Anna Sutherland's "superhero" is to get his "superpowers".

Rotorua's almost 2-year-old Heath Sutherland has Type 1 Spinal Muscular Atrophy (SMA).

The result of a deficiency of protein called SMN, the condition affects a child's muscular development – the earlier the symptoms are noticed, the more the severe the type.

Heath, the youngest of three boys, was only 4 weeks old when his parents suspected something wasn't right. Heath has Type 1 SMA - the worst.


The Rotorua Daily Post spoke to Sutherland in September last year. She told us about 68 per cent of children with Type 1 SMA die before their second birthday and 82 per cent before their fourth.

She also told us about Spinraza, the only FDA-approved treatment for SMA sufferers that had produced incredible results in youngsters taking the drug overseas.

At the time Spinraza was not available in New Zealand and there were only two Spinraza trial sites in Australia. If the Sutherlands wanted Heath to have the drug, their only option would have been to take him to America and pay $750,000 for the first round of treatment.

Sutherland admits she had pleaded with Pharmac to fund the drug in New Zealand but was told it was cost prohibitive and the number of youngsters with SMA did not justify the spend.

But to Sutherland's delight Biogen, the company that makes Spinraza, has made a decision to provide the drug free of charge to Type1 SMA patients under the age of 18 through its extended access programme.

"Oh my lord," Sutherland said. "You have no idea, you can't imagine what this means to us, I can't even find the words."

After learning last month Spinraza had been put on Australia's Pharmaceutical Benefits Scheme for all SMA patients under the age of 18, Sutherland said she and her husband Jono had made the decision to wait until June/July to see if New Zealand would follow suit.

"We had also decided we would move to Australia to access Spinraza if it was not available in New Zealand.


"But before I was meant to know, I found out Biogen was going to make it happen. On May 1, at 11.52am I got a call at work telling me it was going ahead. That all Type 1s under the age of 18 would receive the drug and it was not going to be a trial."
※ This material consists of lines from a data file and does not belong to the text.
Lemma run_create_constants_done w w' :
  run_create_constants vars w = Done tt w' → constants_written w w'.
Proof.
  unfold run_create_constants. intros (out_dir & w1 & [Hout ->]%unwrap_opt_done & H)%bind_done.
  exists out_dir. split; [done|]. set (dest := slash out_dir "constants.rs") in *. clearbody dest.
  apply bind_done in H as (d & w1 & [= <- <-] & H).
  apply bind_done in H as (d & w2 & [Hd ->]%unwrap_opt_done & H).
  apply bind_done in H as ([] & w2 & [= <-] & H).
  unfold create_constants. destruct (constants _ _ _) as [[ip gateway] mask].
  apply bind_done in H as ([] & w3 & (Hd3 & Hr3 & Ho3)%write_line_done & H).
  apply bind_done in H as ([] & w4 & (Hd4 & Hr4 & Ho4)%println_done & H).
  apply bind_done in H as ([] & w5 & (Hd5 & Hr5 & Ho5)%write_line_done & H).
  apply bind_done in H as ([] & w6 & (Hd6 & Hr6 & Ho6)%println_done & H).
  apply bind_done in H as ([] & w7 & (Hd7 & Hr7 & Ho7)%write_line_done & (Hd8 & Hr8 & Ho8)%println_done).
  simpl in Hd3, Hr3, Ho3. split_and!.
  - cbn [foldl]. rewrite Hd. simpl. rewrite Hd3. simpl. rewrite <- Hd4, Hd5. simpl.
    rewrite <- Hd6, Hd7, Hd8. done.
  - congruence.
  - rewrite Ho8, Ho7, Ho6, Ho5, Ho4, Ho3, <- !app_assoc. done.
Qed.

(** What is watched: the entries of the source that the filter lets through. *)
Definition watched_lines (src_dir : string) (d : Disk) : list string :=
  (λ x, "cargo:rerun-if-changed=" +:+ x) <$>
  omap (λ e, canonicalize d (entry_path src_dir e)) (omap (λ e, e) (walk d src_dir entry_not_ignored)).

Lemma configure_done src_dir w w' :
  configure_cargo_rerun_if_changed src_dir w = Done tt w' →
  ran w' = ran w ∧ out w' = out w ++ watched_lines src_dir (disk w).
Proof.
  intros (d & w0 & [= <- <-] & H)%bind_done. split.
  - apply (for_each_keeps _ ran) in H; [done|]. by intros x w1 w2 [= <-].
  - unfold watched_lines.
    apply (for_each_done _ out (λ x, "cargo:rerun-if-changed=" +:+ x)) in H; [done|].
    by intros x w1 w2 [= <-].
Qed.

(** Before the build the source of the kernel may be downloaded. *)
Definition downloaded (out_dir src_dir : string) w w' : Prop :=
  if path_exists (disk w) src_dir then w' = w
  else status (disk w) (cargo_download vars out_dir src_dir) = (Some true, disk w') ∧
       ran w' = ran w ++ [cargo_download vars out_dir src_dir] ∧ out w' = out w.

Lemma build_download_done w w' :
  build_download vars cfg f w = Done tt w' →
  ∃ out_dir w1, (if windows cfg then out_dir = temp_dir vars else OUT_DIR vars = Some out_dir) ∧
    downloaded out_dir (slash out_dir "rusty-hermit") w w1 ∧
    built (slash out_dir "rusty-hermit") None w1 w'.
Proof.
  intros (out_dir & w0 & H0 & H)%bind_done.
  assert (w0 = w ∧ if windows cfg then out_dir = temp_dir vars else OUT_DIR vars = Some out_dir)
    as [-> Hout].
  { destruct (windows cfg); [by injection H0 as <- <-|]. by apply unwrap_opt_done in H0 as [? ->]. }
  apply bind_done in H as (d & w1 & [= <- <-] & H).
  apply bind_done in H as ([] & w2 & Hd & H%run_build_hermit_done).
  exists out_dir, w2. split_and!; [done| |done]. unfold downloaded.
  destruct (path_exists _ _); simpl in Hd; [by injection Hd as <-|].
  by apply bind_done in Hd as (b & w3 & (Hst & Hr & Ho & _)%run_done & [-> ->]%assert_done).
Qed.
End Spec.

(** ** Properties *)

Section Properties.
Context {tools : Tools} (vars : Vars) (cfg : Config) (f : Features).
Implicit Types (w : Script).

(** C37: A run of the script that ends without a panic has followed the plan: it has written the
    three constants, downloaded the source if it was not there, started [cargo] in the source
    with the arguments and flags of the plan, and then one renaming for each symbol, on the
    library in the directory [cargo] has built; what it tells the outer [cargo] are the lines of
    the plan.  With the submodule the entries of the source are watched instead of downloaded. *)
Theorem script_follows_plan w w' :
  rustc_dep_of_std cfg = false → main vars cfg f w = Done tt w' →
  ∃ w1 out_dir, constants_written vars w w1 ∧
    if with_submodule cfg then
      ∃ w2 wd parent, OUT_DIR vars = Some out_dir ∧ working_dir vars = Some wd ∧
        parent_dir vars wd = Some parent ∧
        built vars f (slash parent "libhermit-rs") (Some (slash out_dir "target")) w1 w2 ∧
        ran w' = ran w2 ∧ out w' = out w2 ++ watched_lines (slash parent "libhermit-rs") (disk w2)
    else
      ∃ w2, (if windows cfg then out_dir = temp_dir vars else OUT_DIR vars = Some out_dir) ∧
        downloaded vars out_dir (slash out_dir "rusty-hermit") w1 w2 ∧
        built vars f (slash out_dir "rusty-hermit") None w2 w'.
Proof.
  intros Hdep. unfold main. rewrite Hdep.
  intros ([] & w1 & Hc%run_create_constants_done & H)%bind_done. exists w1.
  unfold build in H. destruct (with_submodule cfg).
  - apply bind_done in H as (out_dir & w2 & [Hout ->]%unwrap_opt_done & H).
    apply bind_done in H as (wd & w2 & [Hwd ->]%unwrap_opt_done & H).
    apply bind_done in H as (parent & w2 & [Hp ->]%unwrap_opt_done & H).
    apply bind_done in H as ([] & w2 & Hb%run_build_hermit_done & [Hr Ho]%configure_done).
    exists out_dir. split; [done|]. by exists w2, wd, parent.
  - apply build_download_done in H as (out_dir & w2 & Hout & Hd & Hb).
    exists out_dir. split; [done|]. by exists w2.
Qed.

(** What is under a directory [target], [.git] or [.vscode] of the source, or such a directory
    itself, does not start a new build; [.cargo], [.github] and deeper directories of
    these names do. *)
Lemma ignored_not_watched {wl : WalkLaws tools} d root e c cs :
  Some e ∈ walk d root entry_not_ignored → components e = c :: cs →
  c ∈ ["target"; ".git"; ".vscode"] → cs = [] ∧ is_dir e = false.
Proof.
  intros Hin He Hc. destruct (walk_entry _ _ _ _ Hin) as (Heq & Hf & Hd). rewrite He in *.
  assert (Hdir : dir_at d root [c] = false).
  { specialize (Hf [c] ltac:(by exists cs)). unfold entry_not_ignored, is_not_ignored in Hf.
    cbn [entry_depth components length is_dir entry_name last default from_option id] in Hf.
    destruct (dir_at d root [c]); [|done]. unfold entry_name, entry_depth in Hf; simpl in Hf.
    rewrite !elem_of_cons, elem_of_nil in Hc.
    by destruct Hc as [->|[->|[->|[]]]]. }
  destruct cs as [|c2 cs].
  - split; [done|]. by rewrite Heq.
  - rewrite Hd in Hdir; [done|by exists (c2 :: cs)|done].
Qed.

(** The state of the script grows: no file disappears, no line is taken back. *)
Definition grows w w' : Prop :=
  (∀ p, path_exists (disk w) p = true → path_exists (disk w') p = true) ∧
  (∀ l, l ∈ out w → l ∈ out w').

#[local] Instance grows_preorder : PreOrder grows.
Proof. split; [by split|]. intros w1 w2 w3 [Hp Ho] [Hp' Ho']. split; auto. Qed.

(** [m] ends without a panic in [w], in a state that has grown and satisfies [Q]. *)
Definition ends {A} (m : M Script A) (Q : A → Script → Prop) w : Prop :=
  wp true m (λ a w', grows w w' ∧ Q a w') (λ _ _, False) w.

Lemma ends_ret {A} (a : A) (Q : A → Script → Prop) w : Q a w → ends (mret a) Q w.
Proof. intros HQ. apply wp_ret. by split. Qed.

Lemma ends_bind {A B} (m : M Script A) (k : A → M Script B) Q R w :
  ends m Q w → (∀ a w', grows w w' → Q a w' → ends (k a) R w') → ends (m ≫= k) R w.
Proof.
  intros Hm Hk. apply wp_bind. eapply wp_conseq; [apply Hm|]. intros a w' [Hg HQ].
  eapply wp_conseq; [by apply Hk|]. intros b w'' [Hg' HR]. split; [by etrans|done].
Qed.

Lemma ends_unwrap {A B} msg (o : option A) (a : A) (k : A → M Script B) R w :
  o = Some a → ends (k a) R w → ends (unwrap_opt msg o ≫= k) R w.
Proof. by intros ->. Qed.

Lemma ends_assert {B} b msg (k : unit → M Script B) R w :
  b = true → ends (k tt) R w → ends (assert b msg ≫= k) R w.
Proof. by intros ->. Qed.

Lemma ends_gets {A B} (g : Script → A) (k : A → M Script B) R w :
  ends (k (g w)) R w → ends (gets g ≫= k) R w.
Proof. done. Qed.

Lemma ends_println s w : ends (println s) (λ _ w', s ∈ out w' ∧ disk w' = disk w) w.
Proof.
  apply wp_modify. split; [split; [done|]; simpl; intros; apply elem_of_app; by left|].
  split; [|done]. apply elem_of_app. right. by left.
Qed.

Lemma ends_for_each {A} (body : A → M Script unit) l (P : Script → Prop) w :
  (∀ x w, P w → ends (body x) (λ _, P) w) → P w → ends (for_each body l) (λ _, P) w.
Proof.
  intros Hb. revert w. induction l as [|x l IH]; intros w HP; [by apply ends_ret|].
  eapply ends_bind; [by apply Hb|]. intros [] w' _ HP'. by apply IH.
Qed.

Lemma ends_run {B} msg c d' (k : bool → M Script B) R w :
  status (disk w) c = (Some true, d') →
  (∀ p, path_exists (disk w) p = true → path_exists d' p = true) →
  (∀ w', disk w' = d' → grows w w' → ends (k true) R w') → ends (run msg c ≫= k) R w.
Proof.
  intros Hs Hd Hk. eapply (ends_bind _ _ (λ b w', b = true ∧ disk w' = d')).
  - unfold ends, run. wp_run. rewrite Hs. wp_run. by split.
  - intros b w' Hg [-> Hw]. by apply Hk.
Qed.

Context {laws : ToolLaws tools (CARGO vars)}.

(** A machine the script can run on: cargo has set the variables of a build script for an
    architecture of the kernel and one of the two profiles, [OUT_DIR] exists, the llvm tools are
    installed and the submodule, where it is used, is checked out. *)
Record ready w : Prop := mkReady {
  has_out_dir : ∃ o, OUT_DIR vars = Some o ∧ path_exists (disk w) o = true;
  has_temp_dir : path_exists (disk w) (temp_dir vars) = true;
  has_profile : ∃ p, PROFILE vars = Some p ∧ p ∈ ["release"; "debug"];
  has_flags : is_Some (CARGO_ENCODED_RUSTFLAGS vars);
  has_arch : ∃ a, target_arch vars = Some a ∧ a ∈ ["x86_64"; "aarch64"; "riscv64"];
  has_submodule : with_submodule cfg = true → ∃ wd parent,
    working_dir vars = Some wd ∧ parent_dir vars wd = Some parent ∧
    path_exists (disk w) (slash parent "libhermit-rs") = true;
  has_llvm : llvm_tools_new = Ok tt;
  has_objcopy : is_Some (llvm_tool "llvm-objcopy");
}.

(** Later the machine is as ready as before. *)
Lemma ready_grows w w' : grows w w' → ready w → ready w'.
Proof.
  intros [Hp _] [(o & Ho & Hoe) Htmp Hpr Hfl Har Hsub Hll Hob]. split; auto.
  - exists o. auto.
  - intros Hs. destruct (Hsub Hs) as (wd & parent & ? & ? & ?). exists wd, parent. auto.
Qed.

(** The library is there, in the directory that cargo is told to search. *)
Definition linked w : Prop :=
  ∃ loc, path_exists (disk w) (slash loc "libhermit.a") = true ∧
    "cargo:rustc-link-search=native=" +:+ loc ∈ out w ∧
    "cargo:rustc-link-lib=static=hermit" ∈ out w.

Lemma ends_rename symbol lib w :
  llvm_tools_new = Ok tt → is_Some (llvm_tool "llvm-objcopy") → path_exists (disk w) lib = true →
  ends (rename_symbol symbol lib) (λ _ w', path_exists (disk w') lib = true) w.
Proof.
  intros Hll [tool Ht] Hlib. unfold rename_symbol. rewrite Hll. eapply ends_unwrap; [done|].
  destruct (objcopy_edits (disk w) tool lib symbol ("kernel-" +:+ symbol) Ht Hlib) as (d & Hst & Hd).
  eapply ends_run; [exact Hst|done|]. intros w' <- _. apply wp_ret. split; [done|auto].
Qed.

(** What cargo makes of the arguments of the build, whatever the features. *)
Lemma build_args_read arch target profile dir :
  kernel_target arch = Some target → arch ∈ ["x86_64"; "aarch64"; "riscv64"] →
  profile ∈ ["release"; "debug"] →
  reads_args (build_args arch target profile dir f) target dir profile.
Proof.
  intros Ht Ha%list_elem_of_In Hp%list_elem_of_In.
  destruct f as [[] [] [] [] [] ? ?], dir, Hp as [<-|[<-|[]]], Ha as [<-|[<-|[<-|[]]]];
    injection Ht as <-; repeat split.
Qed.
Sutherland said she went outside and "bawled her eyes out" for 20 minutes.

"People were looking at me wondering what the hell was going on but I couldn't even talk."

After phoning "pretty much everyone involved in Heath's care" Sutherland was asked to keep the news to herself for a few days.

"I was almost bursting until a friend brought it to my attention after seeing a story in a New Zealand publication – since then I have told the world.

"I look at Heath and I burst into tears, he's finally getting his chance."

Sutherland expects treatment to begin mid-year.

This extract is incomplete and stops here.